Assigned task → Please restate the data word for word, leaving out no line.

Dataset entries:
+ + + + + + +
(** * pyslam: cost functions and the dense stereo pipeline

    A shallow embedding of [pyslam/costs.py] and
    [pyslam/pipelines/dense_stereo.py].

    Conventions of the embedding.
    - Python exceptions are values of [PyExc]; a function that may raise
      returns a [result].
    - numpy arrays are lists: a 1-d array is a [list F], a 2-d array is the
      list of its rows, [flatten] is row-major concatenation.
    - Floating point numbers are idealised by an exact scalar type [F]
      carrying the arithmetic operations of the class [Scalar].
    - The collaborators that live outside the two source files (the
      Lie group of poses, the camera model, the bilinear sampler, OpenCV and
      the solver) are interfaces, given as type classes.
    - Array operations return the value numpy computes on operands whose
      shapes conform and raise [ValueError] or [IndexError] where numpy
      does. *)

From Stdlib Require Import ZArith List Lia Ring.
From stdpp Require Import base option list gmap strings.

Open Scope Z_scope.

(** ** Python exceptions and results *)

Inductive PyExc : Set :=
| IndexError
| KeyError
| ValueError
| UnboundLocalError
| AttributeError
| TypeError.

Inductive result (A : Type) : Type :=
| Ok (a : A)
| Raise (e : PyExc).

Arguments Ok {A} a.
Arguments Raise {A} e.

#[global] Instance result_ret : MRet result := fun A a => Ok a.
#[global] Instance result_bind : MBind result := fun A B f m =>
  match m with
  | Ok a => f a
  | Raise e => Raise e
  end.
#[global] Instance result_fmap : FMap result := fun A B f m =>
  match m with
  | Ok a => Ok (f a)
  | Raise e => Raise e
  end.

Definition is_Ok {A} (m : result A) : Prop := ∃ a, m = Ok a.

(** [xs[i]] on a Python list or along the first axis of an array. *)
Definition py_getitem {A} (xs : list A) (i : nat) : result A :=
  match xs !! i with
  | Some x => Ok x
  | None => Raise IndexError
  end.

(** [xs[i] = x] on a Python list. *)
Definition py_setitem {A} (xs : list A) (i : nat) (x : A) : result (list A) :=
  if decide (i < length xs)%nat then Ok (<[i := x]> xs) else Raise IndexError.

(** [xs[-1]]. *)
Definition py_last {A} (xs : list A) : result A :=
  match last xs with
  | Some x => Ok x
  | None => Raise IndexError
  end.

(** [list(range(n))] for a Python integer [n]. *)
Definition py_range (n : Z) : list nat := seq 0 (Z.to_nat n).

(** [xs[:-1]]: every element but the last; empty stays empty. *)
Definition py_drop_last {A} (xs : list A) : list A :=
  take (length xs - 1)%nat xs.

(** Reading a local variable that may not have been assigned yet. *)
Definition read_local {A} (x : option A) : result A :=
  match x with
  | Some a => Ok a
  | None => Raise UnboundLocalError
  end.

(** Reading an attribute that the constructor may not have set. *)
Definition getattr {A} (x : option A) : result A :=
  match x with
  | Some a => Ok a
  | None => Raise AttributeError
  end.

(** A [for] loop over a list whose body may raise. *)
Fixpoint for_each {S A} (body : S → A → result S) (xs : list A) (s : S)
    : result S :=
  match xs with
  | [] => Ok s
  | x :: xs' => s' ← body s x; for_each body xs' s'
  end.

(** ** Scalars *)

Class Scalar (F : Type) := {
  Fzero : F;
  Fone : F;
  Fadd : F → F → F;
  Fsub : F → F → F;
  Fmul : F → F → F;
  Fdiv : F → F → F;
  Fopp : F → F;
  Fof_Z : Z → F;
  Fltb : F → F → bool;
  Fnan : F
}.

(** The two ring laws the zero-residual property needs. *)
Class ScalarLaws (F : Type) `{Scalar F} := {
  Fmul_zero_r : ∀ x : F, Fmul x Fzero = Fzero;
  Fadd_zero_l : ∀ x : F, Fadd Fzero x = x
}.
+ + + + + + +
Solution to this problem →
(** * pyslam: cost functions and the dense stereo pipeline

    A shallow embedding of [pyslam/costs.py] and
    [pyslam/pipelines/dense_stereo.py].

    Conventions of the embedding.
    - Python exceptions are values of [PyExc]; a function that may raise
      returns a [result].
    - numpy arrays are lists: a 1-d array is a [list F], a 2-d array is the
      list of its rows, [flatten] is row-major concatenation.
    - Floating point numbers are idealised by an exact scalar type [F]
      carrying the arithmetic operations of the class [Scalar].
    - The collaborators that live outside the two source files (the
      Lie group of poses, the camera model, the bilinear sampler, OpenCV and
      the solver) are interfaces, given as type classes.
    - Array operations return the value numpy computes on operands whose
      shapes conform and raise [ValueError] or [IndexError] where numpy
      does. *)

From Stdlib Require Import ZArith List Lia Ring.
From stdpp Require Import base option list gmap strings.

Open Scope Z_scope.

(** ** Python exceptions and results *)

Inductive PyExc : Set :=
| IndexError
| KeyError
| ValueError
| UnboundLocalError
| AttributeError
| TypeError.

Inductive result (A : Type) : Type :=
| Ok (a : A)
| Raise (e : PyExc).

Arguments Ok {A} a.
Arguments Raise {A} e.

#[global] Instance result_ret : MRet result := fun A a => Ok a.
#[global] Instance result_bind : MBind result := fun A B f m =>
  match m with
  | Ok a => f a
  | Raise e => Raise e
  end.
#[global] Instance result_fmap : FMap result := fun A B f m =>
  match m with
  | Ok a => Ok (f a)
  | Raise e => Raise e
  end.

Definition is_Ok {A} (m : result A) : Prop := ∃ a, m = Ok a.

(** [xs[i]] on a Python list or along the first axis of an array. *)
Definition py_getitem {A} (xs : list A) (i : nat) : result A :=
  match xs !! i with
  | Some x => Ok x
  | None => Raise IndexError
  end.

(** [xs[i] = x] on a Python list. *)
Definition py_setitem {A} (xs : list A) (i : nat) (x : A) : result (list A) :=
  if decide (i < length xs)%nat then Ok (<[i := x]> xs) else Raise IndexError.

(** [xs[-1]]. *)
Definition py_last {A} (xs : list A) : result A :=
  match last xs with
  | Some x => Ok x
  | None => Raise IndexError
  end.

(** [list(range(n))] for a Python integer [n]. *)
Definition py_range (n : Z) : list nat := seq 0 (Z.to_nat n).

(** [xs[:-1]]: every element but the last; empty stays empty. *)
Definition py_drop_last {A} (xs : list A) : list A :=
  take (length xs - 1)%nat xs.

(** Reading a local variable that may not have been assigned yet. *)
Definition read_local {A} (x : option A) : result A :=
  match x with
  | Some a => Ok a
  | None => Raise UnboundLocalError
  end.

(** Reading an attribute that the constructor may not have set. *)
Definition getattr {A} (x : option A) : result A :=
  match x with
  | Some a => Ok a
  | None => Raise AttributeError
  end.

(** A [for] loop over a list whose body may raise. *)
Fixpoint for_each {S A} (body : S → A → result S) (xs : list A) (s : S)
    : result S :=
  match xs with
  | [] => Ok s
  | x :: xs' => s' ← body s x; for_each body xs' s'
  end.

(** ** Scalars *)

Class Scalar (F : Type) := {
  Fzero : F;
  Fone : F;
  Fadd : F → F → F;
  Fsub : F → F → F;
  Fmul : F → F → F;
  Fdiv : F → F → F;
  Fopp : F → F;
  Fof_Z : Z → F;
  Fltb : F → F → bool;
  Fnan : F
}.

(** The two ring laws the zero-residual property needs. *)
Class ScalarLaws (F : Type) `{Scalar F} := {
  Fmul_zero_r : ∀ x : F, Fmul x Fzero = Fzero;
  Fadd_zero_l : ∀ x : F, Fadd Fzero x = x
}.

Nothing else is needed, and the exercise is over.